Any advice would be much appreciated.

akskuchi · October 1, 2019, 12:59pm

Why not have the LSTM hidden dimension, the same as embedding dim ( your LSTM input dimension)?

boris.mtdv · October 2, 2019, 8:13am

Would that work? I thought the hidden layer’s output had to be put through an additional transformation before it can be considered the “real” output (just an assumption based on what I’ve read). Do you know why so many examples put the hidden layer’s output through nn.Linear()? I haven’t been able to figure out what that layer does, except for resizing the output’s dimensions.

akskuchi · October 2, 2019, 8:43am

I don’t think the hidden layer’s output had to be put through an additional transformation. Usually, implementations related to machine translation, image captioning or similar realms learn a linear transformation, as a second to last step (pre-SoftMax-ing) to map the hidden size to the vocabulary dimensionality (for choosing the most probable prediction).

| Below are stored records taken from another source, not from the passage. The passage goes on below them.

(** ** Witnesses *)
#[local] Existing Instance sample_types.
#[local] Instance sample_text : MLIRText := {|
  dictionary := string;
  typeString t := match t with
                  | None => "<<NULL TYPE>>"
                  | Some (width, extents) => "tensor<" +:+ String.concat "x" (to_string <$> extents) +:+ "xi" +:+ to_string width +:+ ">"
                  end;
  attributeString a := a;
|}.

Definition toyType : mlir_type := (8, [4; 4]).
Definition toyValue (name : string) (ext : bool) : WorkloadValue := mkValue O (Some toyType) name ext false None None.
Definition toyPort (value : nat) : WorkloadPort := mkPort value (Some toyType) None.
Definition toyNode (name : string) (ins outs : list nat) (position : nat) : WorkloadNode :=
  mkNode O name (toyPort <$> ins) (toyPort <$> outs) (Some "{}") position (Some 1) (Some 1).

(** A load and a vector operation, inserted in two orders. *)
Definition toyGraph : WorkloadGraph :=
  mkGraph [toyNode "micro.tile_load" [0%nat] [1%nat] 0; toyNode "micro.vector" [1%nat; 1%nat] [2%nat] 1]
    [toyValue "arg0" true; toyValue "load.result0" false; toyValue "vector.result0" false].
Definition toyReordered : WorkloadGraph :=
  mkGraph [toyNode "micro.vector" [1%nat; 1%nat] [0%nat] 1; toyNode "micro.tile_load" [2%nat] [1%nat] 0]
    [toyValue "vector.result0" false; toyValue "load.result0" false; toyValue "arg0" true].
Definition toySwap (i : nat) : nat := match i with O => 2 | 1 => 1 | 2 => O | i => i end%nat.

Example toy_finalized : fst <$> finalize toyGraph = Some [2; 0; 1]%nat.
Proof. vm_compute. reflexivity. Qed.

Lemma toy_wf : WellFormed toyGraph.
Proof.
  constructor.
  - intros n p Hn Hp. cbn in Hn. repeat apply elem_of_cons in Hn as [->|Hn]; try by apply not_elem_of_nil in Hn.
    all: cbn in Hp; repeat apply elem_of_cons in Hp as [->|Hp]; try by apply not_elem_of_nil in Hp.
    all: cbn; lia.
  - by apply (bool_decide_unpack _).
Qed.

Lemma toy_distinguishable : Distinguishable toyGraph.
Proof.
  constructor; [by apply (bool_decide_unpack _)|].
  intros i j v w Hi Hj Hu Hu' Hn.
  destruct i as [|[|[|i]]]; cbn in Hi; try done; injection Hi as <-;
    destruct j as [|[|[|j]]]; cbn in Hj; try done; injection Hj as <-; done.
Qed.

Lemma toy_reordered : Reordered toySwap toyGraph toyReordered.
Proof.
  constructor.
  - intros [|[|[|i]]] [|[|[|j]]]; cbn; congruence.
  - done.
  - intros [|[|[|i]]]; cbn; lia.
  - intros [|[|[|i]]] v Hi; cbn in Hi; try done; injection Hi as <-; eexists; split; reflexivity.
  - apply Permutation_swap.
Qed.

Lemma finalize_canonical_witness :
  toyReordered ≠ toyGraph ∧ snd <$> finalize toyReordered = snd <$> finalize toyGraph.
Proof.
  split; [done|].
  apply (finalize_canonical toySwap); [apply toy_reordered|apply toy_wf|apply toy_distinguishable].
Defined.

Lemma finalize_renumbers_witness : ∃ remap g', finalize toyGraph = Some (remap, g') ∧
  Reordered (λ x, default x (remap !! x)) (knownSources toyGraph) g' ∧
  WellFormed g' ∧ Numbered g' ∧ finalize g' = Some (seq 0 (length (values toyGraph)), g').
Proof. apply (finalize_renumbers toyGraph), toy_wf. Defined.

(** Values that share a name, as the results of two allocations do, keep the order
    they were inserted in: the same graph inserted in two orders finalizes to two
    graphs. *)
Definition alloc (extents : list Z) : WorkloadValue :=
  mkValue O (Some (8, extents)) "micro.tile_alloc.result0" true false None None.
Definition swap01 (i : nat) : nat := match i with O => 1 | 1 => O | i => i end%nat.

Lemma same_names_keep_insertion_order :
  ∃ g g', Reordered swap01 g g' ∧ WellFormed g ∧ snd <$> finalize g' ≠ snd <$> finalize g.
Proof.
  exists (mkGraph [toyNode "micro.store" [0%nat] [] 0] [alloc [4]; alloc [8]]),
    (mkGraph [toyNode "micro.store" [1%nat] [] 0] [alloc [8]; alloc [4]]). split_and!.
  - constructor.
    + intros [|[|i]] [|[|j]]; cbn; congruence.
    + done.
    + intros [|[|i]]; cbn; lia.
    + intros [|[|i]] v Hi; cbn in Hi; try done; injection Hi as <-; eexists; split; reflexivity.
    + done.
  - constructor; [|by apply (bool_decide_unpack _)]. intros n p Hn Hp. cbn in Hn.
    apply list_elem_of_singleton in Hn as ->. cbn in Hp. apply list_elem_of_singleton in Hp as ->. cbn. lia.
  - vm_compute. discriminate.
Qed.

(** A kernel with a load, a view of its result and a vector operation on the view:
    operations and values are numbers, [4] is the load's second result. *)
#[local] Instance toy_ops : MLIROps := {|
  operation := nat;
  ssa := nat;
  getName op := nth op ["micro.kernel"; "micro.tile_load"; "micro.tile_view"; "micro.vector"] "";
  getOperands op := nth op [[]; [0]; [1]; [2; 0]]%nat [];
  getResults op := nth op [[]; [1; 4]; [2]; [3]]%nat [];
  getDefiningOp v := nth v [None; Some 1; Some 2; Some 3; Some 1]%nat None;
  getResultNumber v := if decide (v = 4%nat) then 1%nat else O;
  getType v := toyType;
  isIndexType t := false;
  getRank s := Z.of_nat (length s.2);
  integerAttr op name := None;
  shapeAttr op := if decide (op = 2%nat) then Some [4; 4] else None;
  memoriesAttr op := Some [Some "dram"];
  getAttrDictionary op := "{}";
  parents op := [O];
  walk op := [1; 2; 3; 0]%nat;
  blockArgument v := if decide (v = O) then Some (Some O, O, 1%nat) else None;
  ownerIsEntry kernel v := true;
  terminatorOperands op := None;
  affine_expr := string;
  affineDim i := "d" +:+ to_string (Z.of_nat i);
  affineConstant z := to_string z;
  affineAdd a b := a +:+ " + " +:+ b;
  affineMapGet n es := String.concat ", " es;
|}.

Definition toyDepth (v : nat) : nat := if decide (v = 2%nat) then 1 else O.

Example toy_extracted : (λ r, match r with
    | Ok (g, b) => (opName <$> nodes g, (λ n, accessMap <$> inputs n) <$> nodes g, v_name <$> values g)
    | Err _ => ([], [], [])
    end) <$> extractWorkloadGraph 2 O =
  Some (["micro.tile_load"; "micro.vector"], [[None]; [Some "d0, d1"; None]],
        ["micro.tile_load.result0"; "micro.tile_load.result1"; "micro.vector.result0"; "arg0"]).
Proof. vm_compute. reflexivity. Qed.

Lemma extraction_describes_kernel_witness : ∃ g b ops, extractWorkloadGraph 2 O = Some (Ok (g, b)) ∧
  WellFormed g ∧ Numbered g ∧ finalize g = Some (seq 0 (length (values g)), g) ∧
  ops ≡ₚ nodesIn O ∧ Forall2 (Describes O) (nodes g) ops ∧ ∀ id, nodeOps b !! id = ops !! id.
Proof.
  refine (@extraction_describes_kernel _ _ toy_ops toyDepth 2%nat O _ _ _ _).
  - intros v u Hv. do 5 (destruct v as [|v]; [vm_compute in Hv; first [done|injection Hv as <-; vm_compute; lia]|]).
    unfold viewedValue in Hv. cbn in Hv. by destruct v.
  - intros v u _ Hc. do 5 (destruct v as [|v]; [vm_compute in Hc; done|]).
    unfold carriedSourceOf in Hc. cbn in Hc. by destruct v.
  - intros v. unfold toyDepth. case_decide; lia.
  - done.
Defined.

However, if your objective is to use similar_by_vector for finding the nearest word representation in the vocabulary, I feel you wouldn’t need any additional layers or SoftMax on top of the standard LSTM network.

boris.mtdv · October 2, 2019, 10:15am

Doesn’t the network need to use a fully-connected layer in order for the weights to be updated properly? How would the network be able to update its weights if there is no output to evaluate and give to the loss function? If I understand it correcty, you’re suggesting using the hidden layer’s output to represent the embeddings being provided as input, but it seems the two types of vectors would be generated in a very different way. How would the network “know” to associate one with the other?

akskuchi · October 2, 2019, 10:52am

Doesn’t the network need to use a fully-connected layer in order for the weights to be updated properly?

No, don’t see what you mean properly.

How would the network be able to update its weights if there is no output to evaluate and give to the loss function?

If you meant the LSTM weights, it would depend on what you are doing with the outputs of the LSTM in the first place. Consider a setting, where there aren’t any additional fully connected layers. In such a case, if you take the outputs of the LSTM (hidden representations) and let’s say, compared against word2vec representations of some target words (using a distance metric like cosine similarity - PyTorch). You can do a .backward() on the distances and the network’s weights will update without a problem.

How would the network “know” to associate one with the other?

It depends on what you want the network to associate. If your intention is supervised learning, I believe there exists some form of ground truth at hand, using which you could propagate the loss.

boris.mtdv · October 2, 2019, 1:13pm

In that case would I have to do anything other than setting the dimensions of the hidden layer to be the same as those of my word embeddings? For example, would I have to make sure that the vectors are bounded in the same way?

akskuchi · October 2, 2019, 2:07pm

As far as I know, no. Because consider a case of using pre-trained word2vec representations as input embeddings. They are not bounded to a range.

Nevertheless, you could enforce such a range (like -1 to 1) on both the input and hidden representations by making use of a tanh non-linearity at both ends.